Иногда идешь по коридору СИЗО, а они пустые. Там тихо, безлюдно, мигают лампочки, в двери стучат люди, но к ним никто не подходит, потому что просто некому. Умирает там кто-то, заболел – стучать можно долго.
Я как-то подсчитала, что если врач в изоляторе решит посетить все камеры и поговорить с каждым заключенным хотя бы по пять минут, то в сутках ему потребуется 25 часов. И заниматься он будет только обходом.
О бывших сотрудниках – ни слова
Сотрудники СИЗО регулярно сами становятся заключенными. Садятся по обвинению в проносах запрещенного, за вымогательство. За побеги и самоубийства заключенных.
У системы столько предписаний, что выполнить их все невозможно физически. Поэтому оказаться на нарах рискуют все. А если люди понимают, что их за любую провинность могут уволить или посадить, как они будут к своей работе относиться? Кто пойдет работать туда, где от человека ничего не зависит, а еще могут в тюрьму посадить?
Кроме того, у системы есть такая черта: когда сотрудника сажают, о нем тут же все забывают. Был человек – и исчез. Напоминать о нем – это дурная примета, табу.
На моей памяти только один сотрудник СИЗО просил передать бывшему коллеге, оказавшемуся в тюремной камере: «Анна Георгиевна, передайте ему, что мы не верим в то, в чем его обвиняют».
Абсурдные корни зла
Многие абсурдные предписания в тюрьме можно победить. Главное – настойчиво искать корень зла.
Раньше в изоляторы не разрешалось передавать огурцы и помидоры. Нельзя – и все. Но я упорно рыла и нашла документ, который это регламентирует. Правда, без подписей и печати – он много лет назад был разослан по изоляторам, никто не помнит уже, в какой связи, кто и почему запретил помидоры и огурцы в передачах.

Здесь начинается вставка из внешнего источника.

(* ===== verification/InputManager.v ===== *)
(** * The input manager of a group worker

    internal/runtime/input_worker.go, from [inputManager] on.  The manager keeps a
    map of the input workers it started and a set of delta inputs whose worker
    exited; every goroutine it ever started is a [task] of its state.  Between two
    calls of a pass the rest of the program moves: tasks return, the order book
    changes, other clients write the metadata tables; an [im_answer] says how.

    Stopping and starting a worker is not one step: [stopInput] takes the worker
    out of the map before it cancels it and waits for it, and [startInput] launches
    a worker before it enters it.  Each such moment is noted in [im_seen], with the
    worker the loop has in its hands, so the invariant is about the moments between
    too. *)

From S2P Require Import Prelude GoStd Model Kafka Metadata MetadataWf OrderBook Snapshot InputWorker.

Open Scope Z_scope.

Definition isConsumableStreamKind (kind : string) : bool :=
  bool_decide (kind = StreamKindTrade) || bool_decide (kind = StreamKindKline) ||
  bool_decide (kind = StreamKindOrderBookDelta) || bool_decide (kind = StreamKindOrderBookSnapshot).

(** A fact worker with what [startInput] set in it, or a snapshot worker. *)
Inductive task_state :=
| FactTask (batch : BatchConfig) (hook : bool) (s : iwState)
| SnapTask (w : snapshotInputWorker).

Record task := mkTask {
  tk_in : GroupInput;
  tk_state : task_state;
  tk_flushOnStop : bool;
  tk_canceled : bool;
  tk_done : bool
}.

Record managedInput := mkManagedInput { mi_in : GroupInput; mi_task : nat }.

(** What can be seen at one moment: the map, the tasks, whether the loop has
    returned, and the task that the loop has taken out of the map and waits for, or
    has launched and not entered yet. *)
Record moment := mkMoment {
  mo_active : gmap string managedInput;
  mo_tasks : list task;
  mo_over : bool;
  mo_hand : option nat
}.

Record imState := mkImState {
  im_db : MetaDB;
  im_active : gmap string managedInput;
  im_gapExited : gset string;
  im_tasks : list task;
  im_canceled : bool;     (* the context of the loop, the parent of the tasks' *)
  im_over : bool;         (* the loop has returned *)
  im_seen : list moment   (* the moments within the passes, the latest first *)
}.

Definition moment_of (hand : option nat) (m : imState) : moment :=
  mkMoment (im_active m) (im_tasks m) (im_over m) hand.

Definition note (hand : option nat) (m : imState) : imState :=
  mkImState (im_db m) (im_active m) (im_gapExited m) (im_tasks m) (im_canceled m) (im_over m) (moment_of hand m :: im_seen m).

Record im_answer := mkImAnswer {
  ia_others : MetaDB -> MetaDB;           (* what other clients did meanwhile *)
  ia_exits : list nat;                    (* tasks that returned meanwhile *)
  ia_gapBook : orderBookState;            (* the book when the gap check reads it *)
  ia_startBook : orderBookState;          (* ... when startInput asks whether it is ready *)
  ia_seqBook : orderBookState;            (* ... when startInput reads its position *)
  ia_drain : task_state -> task_state;    (* what a cancelled task still does *)
  ia_now : time.Time;
  ia_out : outcome
}.

(** When the answers are used up nothing happens any more and calls fail. *)
Definition im_silence : im_answer :=
  mkImAnswer id [] (newOrderBookState "" "") (newOrderBookState "" "") (newOrderBookState "" "") id 0 Failed.

Definition task_exit (t : task) : task := mkTask (tk_in t) (tk_state t) (tk_flushOnStop t) (tk_canceled t) true.

Definition set_im_db (db : MetaDB) (m : imState) : imState :=
  mkImState db (im_active m) (im_gapExited m) (im_tasks m) (im_canceled m) (im_over m) (im_seen m).
Definition set_active (a : gmap string managedInput) (m : imState) : imState :=
  mkImState (im_db m) a (im_gapExited m) (im_tasks m) (im_canceled m) (im_over m) (im_seen m).
Definition set_gap (g : gset string) (m : imState) : imState :=
  mkImState (im_db m) (im_active m) g (im_tasks m) (im_canceled m) (im_over m) (im_seen m).
Definition set_tasks (l : list task) (m : imState) : imState :=
  mkImState (im_db m) (im_active m) (im_gapExited m) l (im_canceled m) (im_over m) (im_seen m).

(** The rest of the program moves before a call. *)
Definition meanwhile (a : im_answer) (m : imState) : imState :=
  note None
    (mkImState (ia_others a (im_db m)) (im_active m) (im_gapExited m)
       (foldl (fun l i => alter task_exit i l) (im_tasks m) (ia_exits a)) (im_canceled m) (im_over m) (im_seen m)).

Section input_manager.
Definition brokers_of (yc : yamlConfig) : string :=
  match y_clusters yc !! "default" with
  | Some bs => if Nat.ltb 0 (length bs) then strings.Join bs "," else ""
  | None => ""
  end.

(** The flattening of the schema to the environment's keys. *)
Definition flatten (yc : yamlConfig) : gmap string string :=
  foldl (fun m (f : gmap string string -> gmap string string) => f m) ∅
    [put "MODE" (y_mode yc); put "HTTP_ADDR" (y_http_addr yc); put "METRICS_ADDR" (y_metrics_addr yc);
     put "DATABASE_DSN" (y_dsn yc); putInt "DB_MAX_CONNS" (y_max_conns yc); putInt "DB_MIN_CONNS" (y_min_conns yc);
     put "DB_CONNECT_TIMEOUT" (y_connect_timeout yc); put "KAFKA_BROKERS" (brokers_of yc);
     put "RUNTIME_NODE_ID" (y_node_id yc); putInt "RUNTIME_MAX_GROUPS" (y_max_groups yc);
     putInt "RUNTIME_MAX_WEIGHT" (y_max_weight yc); put "LEASE_TTL" (y_lease_ttl yc);
     put "LEASE_RENEW_INTERVAL" (y_lease_renew_interval yc); put "RECONCILE_INTERVAL" (y_reconcile_interval yc);
     put "HEARTBEAT_INTERVAL" (y_heartbeat_interval yc); put "SHUTDOWN_TIMEOUT" (y_shutdown_timeout yc);
     put "INPUT_STATUS_REPORT_INTERVAL" (y_status_report_interval yc);
     put "INPUT_RECONCILE_INTERVAL" (y_input_reconcile_interval yc);
     putInt "TRADE_BATCH_SIZE" (yb_size (y_trade yc)); put "TRADE_BATCH_FLUSH_INTERVAL" (yb_flush (y_trade yc));
     putInt "KLINE_BATCH_SIZE" (yb_size (y_kline yc)); put "KLINE_BATCH_FLUSH_INTERVAL" (yb_flush (y_kline yc));
     putInt "ORDERBOOK_DELTA_BATCH_SIZE" (yb_size (y_delta yc));
     put "ORDERBOOK_DELTA_FLUSH_INTERVAL" (yb_flush (y_delta yc));
     put "ORDERBOOK_SNAPSHOT_INTERVAL" (y_snapshot_interval yc);
     put "ORDERBOOK_DELTA_RETENTION" (y_delta_retention yc);
     put "ORDERBOOK_DELTA_PARTITION_INTERVAL" (y_delta_partition_interval yc);
     put "PARTITION_MAINTENANCE_INTERVAL" (y_maintenance_interval yc);
     put "PARTITION_PRECREATE_HORIZON" (y_precreate_horizon yc);
     put "LOG_LEVEL" (y_log_level yc); put "LOG_FORMAT" (y_log_format yc)].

Разрешилась ситуация, как только мы указали на абсурдность этого приказа. Так же происходит и с другими вещами, которые в системе заведены случайно, и никто не помнит, зачем. Когда есть возможность спокойно разобраться, откуда они взялись и что означают, все решается. Среди сотрудников тоже есть люди с головами на плечах.